Second, the 2018 boundary had to be shoehorned into an existing set of boundaries Australia had settled with Indonesia. One of these is the 1972 continental shelf boundary delimiting the seabed either side of East Timor that extended Australia’s sovereign rights far north into the Timor Sea. Another is the 1997 Perth Treaty governing the continental shelf and EEZ to the south of Java and west into the Indian Ocean.
The 2018 treaty provides for a permanent maritime boundary governing all of the disputed area of the Timor Sea based on a median line between the opposite Australian and Timor coasts, with two connecting lateral lines to the east and west that run north to intersect with the 1972 Australia–Indonesia continental shelf boundary lines. In a novel departure from traditional maritime boundary practice, the outer limits of the east and west lateral lines may be adjusted pending the outcome of future maritime boundary negotiations between Timor and Indonesia. Such an adjustment would only occur when the boundary was finalised or once oil and gas deposits in the area have been depleted, whichever is the latter.
The treaty also bars any Timorese claims against Australia arising from past exploitation of seabed areas now within Timor’s area of sovereign rights. This is relevant in the case of the existing oil and gas fields. Dealing with the Greater Sunrise field has been the most challenging issue. The eastern lateral boundary has now been redrawn such that approximately 70% of the field is on the Timor side of the boundary. Because the field will draw from a common pool, a unitisation approach—that is, joint development—has been adopted until such time as it’s depleted.
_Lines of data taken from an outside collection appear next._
(** ** Witnesses *)

Lemma demo_loop1_reachable : loop_reachable demo_srv demo_loop1.
Proof. exists resetState. apply demo_loop1_steps. Qed.

Lemma ts_serialized_witness :
  loop_reachable demo_srv demo_loop1 ∧ rtc (loop_step demo_srv) demo_loop1 demo_loop2 ∧
  ∃ s order more calls calls' current current',
    serialized demo_srv s demo_loop1 order calls current ∧
    serialized demo_srv s demo_loop2 (order ++ more) (calls ++ calls') current' ∧
    ∀ t r a, runs demo_loop2 !! t = Some r → replies demo_loop2 !! t = Some a → settled_as demo_loop2 t (todo r) (Ok a).
Proof.
  split; [apply demo_loop1_reachable|split; [apply demo_loop2_steps|]].
  apply (ts_serialized demo_srv demo_loop1 demo_loop2 demo_loop1_reachable demo_loop2_steps).
Defined.

#[export] Instance call_env_inhabited : Inhabited call_env := populate (mkEnv (λ _, Err (ErrMsg "")) 0).
Lemma ts_live_witness :
  (∀ n l', nsteps (work demo_srv) n demo_loop1 l' → n ≤ 3 * size (runs demo_loop1)) ∧ size (runs demo_loop1) = 3.
Proof.
  split; [|vm_compute; reflexivity].
  apply (ts_live demo_srv demo_loop1 demo_loop1_reachable). vm_compute. reflexivity.
Defined.

(** A request whose opType is a number. *)
Definition numeric_body : string :=
  JSON_stringify (JObj [("data", JObj [("message", JStr (bytesToHex (JSON_stringify (JObj [("opType", JNum "7")]))))])]).
(** A bid of the auction under an id that has no text. *)
Definition textless_body : string :=
  let fixed := JSON_stringify (JObj [("opType", JStr (bytesToHex OP_TYPE_QUIETFILL));
    ("opCommand", JStr (bytesToHex OP_COMMAND_PRIVATE_BID)); ("originalMessage", JStr (bytesToHex (demo_message 1)))]) in
  JSON_stringify (JObj [("data", JObj [("id", JArr [JNull; JObj [("toString", JNum "1")]]);
    ("message", JStr (bytesToHex fixed))])]).
Lemma demo_tail : tail_settled demo_loop2 (queue demo_loop2).
Proof.
  assert (match queue demo_loop2 with Some t => tailed demo_loop2 t | None => true end = true) as H
    by (vm_compute; reflexivity).
  destruct (queue demo_loop2) as [t|]; [|done]. by apply (tailed_true demo_srv).
Qed.
Lemma ts_crash_witness :
  (∃ l', rtc (loop_step demo_srv) demo_loop2 l' ∧ crashed l' = true ∧ replies l' = replies demo_loop2) ∧
  (run_plan demo_srv (handleRequest demo_srv "POST" "/action" textless_body) (demo_env 1000) resetState).1 =
    Err (ErrSentinel "TypeError" not_primitive) ∧
  ∃ l', rtc (loop_step demo_srv) demo_loop2 l' ∧ crashed l' = true ∧ replies l' = replies demo_loop2.
Proof.
  assert (crashed demo_loop2 = false) as Hc by (vm_compute; reflexivity).
  assert (fresh_request 9 demo_loop2) as Hf by (split; vm_compute; reflexivity).
  split; [|split].
  - assert (utf8_decode numeric_body = numeric_body) as Hu by (vm_compute; reflexivity).
    apply (proj2 (proj2 (ts_crash demo_srv "POST" "/action" numeric_body) numeric_body demo_loop2 9 Hu Hc Hf)
      (TypeError "h.toLowerCase")). vm_compute. reflexivity.
  - vm_compute. reflexivity.
  - assert (utf8_decode textless_body = textless_body) as Hu by (vm_compute; reflexivity).
    apply (proj1 (proj2 (ts_crash demo_srv "POST" "/action" textless_body) textless_body demo_loop2 9 Hu Hc Hf)
      (demo_env 1000) (ErrSentinel "TypeError" not_primitive) demo_tail). vm_compute. reflexivity.
Defined.

Lemma enclave_over_http_witness :
  serve demo_srv "POST" "/action" (Some (demo_body OP_COMMAND_PRIVATE_BID demo_id (demo_message 1))) (demo_env 5) resetState =
    match (if decide (OP_TYPE_QUIETFILL = OP_TYPE_QUIETFILL)
           then run_instruction demo_retention OP_COMMAND_PRIVATE_BID (demo_env 5) (demo_message 1) resetState else None) with
    | Some (r, s') => (respond_with demo_id "threshold" OP_TYPE_QUIETFILL OP_COMMAND_PRIVATE_BID r, s')
    | None => (Ok (mkHttpResponse 501 "text/plain" "unsupported op type"), resetState)
    end.
Proof.
  apply (enclave_over_http (InL := demo_viem_input_laws) demo_retention _ _ _ _ _ _ (demo_env 5) resetState
    (bid_carried 1 ltac:(lia))).
Defined.
(** The bid of the run is accepted. *)
Example enclave_accepts :
  option_map (λ p, negb (is_failure p.1))
    (run_instruction demo_retention OP_COMMAND_PRIVATE_BID (demo_env 5) (demo_message 1) resetState) = Some true.
Proof. vm_compute. reflexivity. Qed.

Definition demo_open : Auction := auction_at 1 (storage (chain demo_market)).
Definition demo_clear_id : string := bytesToHex (clearInstructionId demo_open).
Definition demo_clear_body : string := demo_body OP_COMMAND_CLEAR demo_clear_id (clear_message (W := world2) 1 demo_open).
Lemma clear_carried :
  carries (utf8_decode demo_clear_body) demo_clear_id "threshold" OP_TYPE_QUIETFILL OP_COMMAND_CLEAR
    (clear_message (W := world2) 1 demo_open).
Proof. apply carries_b_true. vm_compute. reflexivity. Qed.
Lemma wire_settles_witness :
  ∃ r, r_submittedBidCount r = 2%Z ∧
    (serve demo_srv "POST" "/action" (Some demo_clear_body) (demo_env 3000) (memory demo_loop2)).1 =
      Ok (instruction_response demo_clear_id "threshold" OP_TYPE_QUIETFILL OP_COMMAND_CLEAR (Success (abi_clear_result r))) ∧
    (r_winner r = 0%Z ∨ r_winningCommitment r ≠ zero32 →
     ∃ s', execute 3 150 demo_seller (CallSettleAuction 1 r demo_signature) (chain demo_market) = inl (tt, s')).
Proof.
  destruct (wire_settles (VLaws := demo_viem_laws) (InL := demo_viem_input_laws) demo_retention demo_this_ok
    demo_market demo_loop2 1 demo_clear_body "threshold" (demo_env 3000)) as (r & Hof & Hr).
  - apply demo_market_reachable.
  - etrans; [apply demo_loop1_steps|apply demo_loop2_steps].
  - intros t r Hr. split; [by eapply demo_todo|]. intros env s. by apply (not_running_spec _ t r env s demo_idle).
  - vm_compute. reflexivity.
  - vm_compute. discriminate.
  - apply clear_carried.
  - destruct Hof as [(e & He & _)|Hof]; [exfalso; vm_compute in He; discriminate He|].
    assert (r_submittedBidCount r = 2%Z ∧ r_winningNonce r = 1%Z) as [Hw Hn] by (rewrite Hof; vm_compute; done).
    destruct Hr as [Hr Hs]; [rewrite Hn; by_decide|]. exists r. split; [exact Hw|split; [exact Hr|]].
    intros Hc. apply (Hs 2); [|vm_compute; discriminate|exact Hc]. intros s. vm_compute. reflexivity.
Defined.

(** *** A bid with a nonce of 65 bits *)

Definition oversized_plain : string := demo_plain demo_rival (2 ^ 64) (21 * 10 ^ 17).
Definition oversized_env : call_env := mkEnv (λ _, Ok oversized_plain) 2500.
(** The rival sends it after its first bid. *)
Lemma oversized_accepted :
  ∃ b r s', b_nonce b = (2 ^ 64)%Z ∧
    bid_accepted (node_decrypt oversized_env) (Date_now oversized_env) (demo_message 0) b r (memory demo_loop2) s'.
Proof.
  assert (is_failure (handlePrivateBid (node_decrypt oversized_env) (Date_now oversized_env) (demo_message 0) (memory demo_loop2)).1
    = false) as Hf by (vm_compute; reflexivity).
  pose proof (handlePrivateBid_spec (node_decrypt oversized_env) (Date_now oversized_env) (demo_message 0) _ demo_loop2_wf) as H.
  destruct (handlePrivateBid _ _ _ _) as [r s']. cbn [fst] in Hf. rewrite Hf in H. destruct H as [b Hb].
  exists b, r, s'. split; [|exact Hb]. destruct Hb as (env & pt & _ & _ & Hd & Hdec & _).
  assert (pt = oversized_plain) as -> by (cbn in Hd; congruence).
  assert (decodePrivateBid oversized_plain = Ok (default b (match decodePrivateBid oversized_plain with Ok b => Some b | _ => None end))) as Hb
    by (vm_compute; reflexivity).
  rewrite Hdec in Hb. assert ((b_nonce <$> match decodePrivateBid oversized_plain with Ok b => Some b | _ => None end) = Some (2 ^ 64)%Z) as Hn
    by (vm_compute; reflexivity).
  rewrite Hdec in Hn. cbn in Hn. congruence.
Qed.
Lemma one_bid_voids_auction_witness :
  (∃ l', rtc (loop_step demo_srv) demo_loop2 l' ∧ crashed l' = true ∧ replies l' = replies demo_loop2) ∧
  (serve demo_srv "POST" "/action" (Some demo_clear_body) (demo_env 3000) resetState).1 =
    Ok (instruction_response demo_clear_id "threshold" OP_TYPE_QUIETFILL OP_COMMAND_CLEAR
      (Success (abi_clear_result (clear_bids (mkClearMessage 1 demo_this demo_floor demo_ceiling) [])))).
Proof.
  destruct (one_bid_voids_auction (VLaws := demo_viem_laws) (InL := demo_viem_input_laws) (Range := demo_viem_range)
    demo_retention demo_this_ok) as [Hcrash Hafter]. split.
  - destruct oversized_accepted as (b & r & s' & Hn & Ha).
    apply (Hcrash demo_loop2 9 _ _ _ _ oversized_env b r s' (bid_carried 0 ltac:(lia)) demo_loop2_wf Ha);
      [rewrite Hn; by_decide|vm_compute; reflexivity| |split; vm_compute; reflexivity].
    apply (tailed_true demo_srv demo_loop2 3). vm_compute. reflexivity.
  - apply (Hafter demo_market 1%Z demo_clear_body "threshold" (demo_env 3000) demo_market_reachable);
      [vm_compute; reflexivity|vm_compute; discriminate|apply clear_carried].
Defined.

(** The rival's price may be another, as long as it loses. *)
Definition demo_memory' : enclave :=
  foldl (λ s m, snd (handlePrivateBid demo_decrypt 1000 m s)) resetState
    [bid_message 1 demo_bidder (demo_plain demo_bidder 1 (22 * 10 ^ 17));
     bid_message 1 demo_rival (demo_plain demo_rival 1 (20 * 10 ^ 17))]%Z.
Lemma bids_sealed_witness :
  let l := [Bid demo_decrypt 1500 (bid_message 1 demo_rival (demo_plain demo_rival 2 (21 * 10 ^ 17)));
            Clear 2000 demo_request; Clear 2001 demo_request; RestartEnclave; Clear 2002 demo_request] in
  demo_memory ≠ demo_memory' ∧ answers_to demo_retention l demo_memory = answers_to demo_retention l demo_memory'.
Proof.
  intros l. split.
  - intros H. apply (f_equal (λ s, b_unitPriceWei ∘ bid <$> bids_at (keyForAuction demo_this 1) s)) in H.
    vm_compute in H. discriminate.
  - apply (bids_sealed demo_retention l demo_memory demo_memory').
    + split; vm_compute; reflexivity.
    + vm_compute. reflexivity.
Defined.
A revenue split favouring Timor 70/30 applies in the case that there’s an onshore LNG plant in Timor, and 80/20 there’s an onshore LNG plant in Australia. A floating LNG platform option has apparently been abandoned. These options for Greater Sunrise are another unique feature of the treaty and highlight the commercial choices being considered by the Greater Sunrise joint venturers.
Australia has indicated that it’s neutral as to whether an LNG platform is in Timor or in Australia. Timor has a much larger stake in the decision due to the importance its negotiators have placed on developing an onshore LNG plant on Timor’s east coast and the downstream benefits that would flow from it.
Notwithstanding the apparent success of the conciliation and the innovative aspects of the treaty, maritime boundaries in the Timor Sea and nearby waters still face an uncertain future. Development of Greater Sunrise is critical to Timor and could yield revenue in the vicinity of US$8–10 billion. Additional benefits flowing from an onshore LNG plant would be even greater. However, there have been strong indications that the Greater Sunrise joint venturers favour a LNG plant in Darwin, partly owing to technical difficulties associated with piping LNG across a significant seabed depression to Timor. Elections are also planned in Timor for May that could derail the treaty’s ratification.
Finally, Indonesia may seek to reopen negotiations with Australia over the terms of the Perth Treaty as a means of seeking some equitable adjustment to Australian–Indonesian maritime boundaries in light of Australia’s significant concessions to Timor in the Timor Sea.
The 2018 Timor Sea Treaty has rightly been praised as a significant breakthrough but there remains a number of critical issues to be resolved before maritime boundaries in the Timor Sea are finally settled.
* Donald R Rothwell is professor of international law at the ANU College of Law.